Les thèses à vernis scientifique d’un jésuite scientifique et les mauvaises intentions d’un évêque qui fut tout sauf un évêque exemplaire – il sera sanctionné plus tard – avaient suffi à convaincre le Saint-Office et le Pape. En 1931, un nouveau décret du Saint-Office retirera à Padre Pio « toutes les facultés du ministère sacerdotal, exceptées celles de célébrer la sainte messe […] en privé ».
En ces années, où Padre Pio souffrait par l’Eglise, sa vie fut « un miracle d’obéissance », selon l’expression du poète Pierre Pascal qui fut un de ses fils spirituels. Obéissance à sa vocation religieuse et à ses vœux de religion, obéissance aux ordres injustes venus de Rome et de ses supérieurs. Il obéissait, souffrait en silence et priait.
À partir de 1933, les mesures prises à l’encontre du Padre Pio furent progressivement levées après qu’une visite apostolique ordonnée par Pie XI eût rendu des conclusions favorables. Sous le pontificat de Pie XII, il n’y eut plus de restrictions au ministère de Padre Pio (messe en public, confession, direction spirituelle).
Sous le pontificat de Jean XXIII, la cupidité de certains qui convoitaient les offrandes innombrables qui affluaient à San Giovanni Rotondo et l’animosité d’un évêque, Mgr Bortignon, hostile au « charismatisme » de Padre Pio, se conjuguèrent pour aboutir à une nouvelle persécution. C’est Paul VI qui, au début de son pontificat, ordonnera que le Padre Pio puisse à nouveau exercer « son ministère sacerdotal en pleine liberté. » Il ne lui restait que cinq années à vivre.
Ce qu’un Pape fait, seul un autre pape peut le défaire. Le dicton s’est vérifié à propos d’autres interdictions (celle de la messe traditionnelle, par exemple). Dans le cas de Padre Pio, on voit bien que s’il a souffert par l’Eglise, par les décisions injustes de certains autorités ecclésiastiques, il a souffert pour l’Eglise et pour le monde. Par les souffrances des stigmates portés pendant exactement cinquante années, il a revécu, par participation, les souffrances du Christ.

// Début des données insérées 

(** X6. Quantized matcher: when the dimension is a multiple of 8 and the
    query and every stored descriptor have a squared norm of at most
    127^2 = 16129, the SSE path and the scalar path return the same
    result. *)
Corollary normalized_paths_agree nn query :
  (dimensions nn) mod 8 = 0 -> 0 <= dimensions nn ->
  sq_norm query 0 (dimensions nn) <= 16129 ->
  (forall i, 0 <= i < num_elements nn ->
     sq_norm (elements nn) (i * dimensions nn) (dimensions nn) <= 16129) ->
  Short.find SSE nn query = Short.find Scalar nn query.
Proof.
  intros Hmod Hdim Hq Hc. unfold Short.find.
  rewrite !short_scan_result_top2.
  rewrite (@inner_products_agree_of_fits nn query Hmod Hdim); [reflexivity|].
  intros j Hj. apply normalized_descriptor_fits; auto.
Qed.

(** ** Ties: which descriptors the scan keeps *)

Section TieBreak.
Variable P : Type.
Variable ltb : P -> P -> bool.
Variable ok : P -> Prop.
Hypothesis ltb_irrefl : forall x, ltb x x = false.
Hypothesis lt_asym : forall x y, ltb x y = true -> ltb y x = false.
Hypothesis lt_ok : forall x y, ltb x y = true -> ok y.
Hypothesis le_lt_trans : forall x y z, ok x -> ok y -> ok z ->
  ltb y x = false -> ltb y z = true -> ltb x z = true.
Variable lowest : P.
Hypothesis ok_lowest : ok lowest.
Variable scores : list P.

Local Abbreviation gt := (fun s d : P => ltb d s).
Local Abbreviation keep := (fun s : P => s).

(** [x <= y < z] gives [x <= z], also for an [x] outside the order. *)
Lemma le_lt_le x y z :
  ok y -> ltb y x = false -> ltb y z = true -> ltb z x = false.
Proof.
  intros Hy Hxy Hyz. destruct (ltb z x) eqn:E; [|reflexivity].
  pose proof (lt_ok E) as Hx. pose proof (lt_ok Hyz) as Hz.
  pose proof (le_lt_trans Hx Hy Hz Hxy Hyz) as Hxz.
  apply lt_asym in Hxz. congruence.
Qed.

(** [x <= y <= z] gives [x <= z]. *)
Lemma le_le_le x y z :
  ok y -> ok z -> ltb y x = false -> ltb z y = false -> ltb z x = false.
Proof.
  intros Hy Hz Hxy Hyz. destruct (ltb z x) eqn:E; [|reflexivity].
  pose proof (lt_ok E) as Hx.
  (* y <= z < x gives y < x *)
  pose proof (le_lt_trans Hy Hz Hx Hyz E) as Hyx. congruence.
Qed.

Cette participation à la Passion du Christ en plein XXe siècle a rappelé, et de quelle manière sensible et impressionnante, la réalité du monde surnaturel et la nécessité de la Rédemption.
Ce rappel était à l’intention d’un monde de plus en plus éloigné de Dieu mais aussi à l’intention d’une Eglise qui, en certains de ses membres enseignants, doutait de plus en plus de sa foi.